(* ===== verification/_CoqProject ===== *)
-Q . S2P
Prelude.v
Bytes.v
Decimal.v
Stream.v
Socks5.v
Socks5Handshake.v
Socks5Udp.v
NetAddr.v
Connector.v
Socks4.v
Dispatch.v
Uri.v
UriRoundtrip.v
Capability.v
Chain.v
Health.v
Upstream.v
Relay.v
Scheduler.v
Matcher.v
Router.v
CompatRule.v
UdpSecurity.v
UdpRegistry.v
Shadowsocks.v
ShadowsocksStream.v
ShadowsocksTcp.v
UdpHop.v
Tls.v
Trojan.v
HttpText.v
HttpForward.v
HttpBody.v
HttpResponse.v
HttpConnect.v
WebSocket.v
AuthCache.v
Accept.v
AcceptAuth.v
Reply.v
Session.v
ForwardSession.v
UdpUpstream.v
UdpCapability.v
UdpFlow.v
UdpOpen.v
UdpRelay.v
UdpStandalone.v
UdpSession.v
ConfigRules.v
ConfigUpstreams.v
ConfigListeners.v
ConfigService.v
Config.v
Snapshot.v
Reverse.v
ReverseCompat.v
ReverseRuntime.v
Admin.v
AdminClient.v
OutboundHops.v
Outbound.v
Listeners.v
Supervisor.v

_ _ _ _

Each entry above is to be written out exactly.

(* ===== verification/_CoqProject ===== *)
-Q . S2P
Prelude.v
Bytes.v
Decimal.v
Stream.v
Socks5.v
Socks5Handshake.v
Socks5Udp.v
NetAddr.v
Connector.v
Socks4.v
Dispatch.v
Uri.v
UriRoundtrip.v
Capability.v
Chain.v
Health.v
Upstream.v
Relay.v
Scheduler.v
Matcher.v
Router.v
CompatRule.v
UdpSecurity.v
UdpRegistry.v
Shadowsocks.v
ShadowsocksStream.v
ShadowsocksTcp.v
UdpHop.v
Tls.v
Trojan.v
HttpText.v
HttpForward.v
HttpBody.v
HttpResponse.v
HttpConnect.v
WebSocket.v
AuthCache.v
Accept.v
AcceptAuth.v
Reply.v
Session.v
ForwardSession.v
UdpUpstream.v
UdpCapability.v
UdpFlow.v
UdpOpen.v
UdpRelay.v
UdpStandalone.v
UdpSession.v
ConfigRules.v
ConfigUpstreams.v
ConfigListeners.v
ConfigService.v
Config.v
Snapshot.v
Reverse.v
ReverseCompat.v
ReverseRuntime.v
Admin.v
AdminClient.v
OutboundHops.v
Outbound.v
Listeners.v
Supervisor.v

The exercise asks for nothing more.